Но и того мало: тесовые ворота синей краской выкрашены, а над домом, на длинном шесте, треплет ветер три синих флажка; понимающий прохожий сразу поймет: хозяин — оброчный человек, не чета барщинной голытьбе; уже три четверти выкупа за волю и землю взнес сеньору…
Нельзя такое терпеть!
Странно, что до сих пор миловал усадьбу Кульгавого красный петух…
Впрочем, удивлялся я недолго.
Ровно до того момента, когда на стук колотушки приоткрылась калитка и навстречу нам, заходясь хриплым лаем, кинулись три гигантских кобеля, густо заросшие сивой шерстью. Цепи удержали чудищ, рванули назад, едва не опрокинув, но псы, похоже, не заметили такую досадную мелочь: они бросились в атаку снова, и в глазах их мерцала смерть, а цепи тихо гудели, словно перетянутые гитарные струны.
Волкари!
Аи да Лава! Не каждый местный дворянин позволяет себе держать сразу трех таких песиков.

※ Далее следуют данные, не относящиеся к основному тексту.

(* ===== verification/LlmText.v ===== *)
(** * The plain text of blocks

    [BlocksPlainText] and [ImagePlainText] ([foundation/llm/text.go]): the text
    that a turn returns to its caller. The size of an image is printed with one
    decimal of a [float64]; both roundings are written out. *)

From Stdlib Require Import Ascii String.
From S2P Require Import Prelude GoStd GoText Llm.

Local Open Scope Z_scope.
Local Open Scope juex_scope.

(** ** Numbers *)

(** The nearest multiple of [d] to [n], in units of [d]; a half goes to the even one. *)
Definition round_even (n d : Z) : Z :=
  let q := n / d in
  if n mod d * 2 <? d then q
  else if d <? n mod d * 2 then q + 1
  else q + q mod 2.

(** [float64(n)], which keeps 53 bits; its value is an integer. *)
Definition float64_of (n : Z) : Z :=
  if n <? 2 ^ 53 then n
  else
    let unit := 2 ^ (Z.log2 n - 52) in
    round_even n unit * unit.

(** [%.1f] of [n / 1024], of which the quotient is exact. *)
Definition Sprintf1f_kb (n : Z) : string :=
  let tenths := round_even (float64_of n * 10) 1024 in
  (Itoa (tenths / 10) ++ "." ++ Itoa (tenths mod 10))%string.

Definition formatMediaBytes (bytes : Z) : string :=
  if bytes <=? 0 then ""
  else if bytes <? 1024 then (Itoa bytes ++ " B")%string
  else (Sprintf1f_kb bytes ++ " KB")%string.

(** ** Images *)

(** [path.Base]: the last element that is not empty. *)
Definition Base (p : string) : string :=
  if p =?s "" then "."
  else
    match last (filter (fun c => c <> []) (SplitOn "/"%char (T p))) with
    | Some c => string_of c
    | None => "/"
    end.

Definition forward_slash (c : ascii) : ascii := if bool_decide (c = "\"%char) then "/"%char else c.

Definition ImagePlainText (media : option MediaRef) : string :=
  match media with
  | None => "[图片: unavailable]"
  | Some m =>
    let base := Base (string_of (map forward_slash (T (md_ArtifactPath m)))) in
    let name := if (base =?s ".") || (base =?s "/") || (TrimSpace base =?s "") then "image"%string else base in
    let size := formatMediaBytes (md_OriginalBytes m) in
    let meta :=
      (if (0 <? md_Width m) && (0 <? md_Height m)
       then [(Itoa (md_Width m) ++ "x" ++ Itoa (md_Height m))%string] else []) ++
      (if size =?s "" then [] else [size]) in
    match meta with
    | [] => ("[图片: " ++ name ++ "]")%string
    | _ => ("[图片: " ++ name ++ " (" ++ String.concat ", " meta ++ ")]")%string
    end
  end.

(** ** Blocks *)

Definition block_text (b : Block) : list string :=
  match b_Type b with
  | BlockText => if b_Text b =?s "" then [] else [b_Text b]
  | BlockImage => [ImagePlainText (b_Media b)]
  | BlockToolResult =>
    (if b_Content b =?s "" then [] else [b_Content b]) ++
    match b_Media b with Some m => [ImagePlainText (Some m)] | None => [] end
  | _ => []
  end.

Definition BlocksPlainText (bs : list Block) : string :=
  String.concat (String newline "") (concat (map block_text bs)).

(** ** Lemmas *)

Lemma round_even_near n d : 0 < d -> 2 * Z.abs (round_even n d * d - n) <= d.
Proof.
  intros Hd. unfold round_even. pose proof (Z.div_mod n d ltac:(lia)). pose proof (Z.mod_pos_bound n d Hd).
  pose proof (Z.mod_pos_bound (n / d) 2 ltac:(lia)).
  repeat case_match; nia.
Qed.

Lemma float64_of_exact n : n < 2 ^ 53 -> float64_of n = n.
Proof. intros Hn. unfold float64_of. by apply Z.ltb_lt in Hn as ->. Qed.

Example image_sizes :
  map formatMediaBytes [0; 1; 1023; 1024; 1075; 1076; 1126; 1536; 1048576; 2 ^ 53 + 1024]
  = [""; "1 B"; "1023 B"; "1.0 KB"; "1.0 KB"; "1.1 KB"; "1.1 KB"; "1.5 KB"; "1024.0 KB"; "8796093022209.0 KB"]%string.
Proof. vm_compute. reflexivity. Qed.

(** 1.25 and 1.75 are halves: both go to the even tenth. *)
Example image_sizes_half : map formatMediaBytes [1280; 1792] = ["1.2 KB"; "1.8 KB"]%string.
Proof. vm_compute. reflexivity. Qed.

Example image_text :
  ImagePlainText (Some (mkMediaRef "media\2026/a.png" "image/png" "" 2048 640 480))
  = "[图片: a.png (640x480, 2.0 KB)]"%string.
Proof. vm_compute. reflexivity. Qed.

Example image_text_nameless :
  ImagePlainText (Some (mkMediaRef "//" "" "" 0 0 0)) = "[图片: image]"%string.
Proof. vm_compute. reflexivity. Qed.
(** ** The loop *)

Lemma ends_iteration iter :
  triple failing running (runProviderIterationLocked env turn iter) (fun _ => going).
Proof.
  unfold runProviderIterationLocked.
  do 5 (eapply triple_bind; [apply steady_going; auto with steady calm sound|]; intros ?).
  eapply triple_bind; [apply steady_going; match goal with |- steady (if ?b then _ else _) => destruct b end; auto with steady|]. intros ?.
  do 3 (eapply triple_bind; [apply steady_going; auto with steady calm|]; intros ?).
  match goal with |- context [match ?x.1 with _ => _ end] => destruct x as [replaced [notice m|cancelled overflow retryable]]; simpl end.
  - eapply triple_bind; [apply steady_going; destruct replaced; auto with steady|]. intros ?.
    do 5 (eapply triple_bind; [apply steady_going; auto with steady calm|]; intros ?).
    destruct (rp_toolCalls _); [apply ends_policy|].
    do 2 (eapply triple_bind; [apply steady_going; auto with steady calm|]; intros ?).
    apply ends_transition.
  - eapply triple_bind; [apply steady_going; destruct replaced; auto with steady|]. intros ?.
    eapply triple_bind; [apply steady_going; auto with steady calm|]. intros ?.
    intros t Ht. pose proof (steady_request_failed cancelled overflow retryable t Ht) as Hr.
    destruct (request_failed _ _ _ _ _ t) as [[u|e] t']; by left.
Qed.

Lemma ends_loop fuel : forall iter,
  triple failing running (turn_loop env fuel turn iter) (fun _ t => closed t /\ end_logged "turn.completed" (tw_engine t)).
Proof.
  induction fuel as [|fuel IH]; intros iter; cbn [turn_loop]; [apply triple_fail, running_failing|].
  eapply triple_bind; [apply ends_iteration|]. intros ? t [Ht|[Hc Hl]].
  - unfold bind at 1, tget. rewrite (ru_open _ Ht). by apply IH.
  - unfold bind at 1, tget. rewrite (proj1 Hc). by split.
Qed.

(** ** A turn *)

(** The mutex of the inputs is held; they may have been settled already. *)
Record held (t : TWorld) : Prop := mkHeld {
  he_named : turn <> "";
  he_active : active (tw_engine t) = turn \/ active (tw_engine t) = "";
  he_executing : en_executingTurnID (ew_engine (tw_engine t)) = turn;
  he_terminal : terminal (tw_engine t) = "";
  he_open : tl_activeClosed (tw_turn t) = false;
  he_held : tl_pendingLifecycleHeld (tw_turn t) = true;
}.

Definition stopped (t : TWorld) : Prop := failing t \/ held t.

Lemma held_holders t t' : holders (tw_engine t') = holders (tw_engine t) ->
  tl_activeClosed (tw_turn t') = tl_activeClosed (tw_turn t) ->
  tl_pendingLifecycleHeld (tw_turn t') = tl_pendingLifecycleHeld (tw_turn t) -> held t -> held t'.
Proof.
  intros Hh Hc Hd []. unfold holders in Hh. injection Hh as A E T _. unfold terminal in *.
  split; [done|by rewrite A|by rewrite E|unfold terminal; by rewrite T|by rewrite Hc|by rewrite Hd].
Qed.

Олла вздрогнула, отшатнулась; я сделал шаг вперед, прикрывая ее.
Смешной, абсолютно бессмысленный шаг; если, не приведи Вечный, зверюги сорвутся, нам обоим конец.
Где-то совсем близко свистнуло, и мохнатые монстры умолкли, мгновенно утратив к нам всяческий интерес; самый большой, усевшись, принялся ожесточенно вычесывать себя за ухом.
А к нам, заметно припадая на правую ногу, уже приближался Кульгавый, и, увидев его, я сказал себе: о! вот ты-то мне и нужен, друг, с тобой-то у нас разговор выйдет.
Колоритный экземпляр. Кряжисто-грузный, хмурый, дочерна загорелый. Грудь в разрезе пропотелой рубахи — багрово-кирпичная, вся в жестких выгоревших завитках. Руки громадные, тяжелые, ладони в коре мозолей, пальцы топырятся клешнями. На первый взгляд — то ли шатун, то ли матерый секач; вот только глаза не по-звериному проницательные, колючие; не глаза, а два шила.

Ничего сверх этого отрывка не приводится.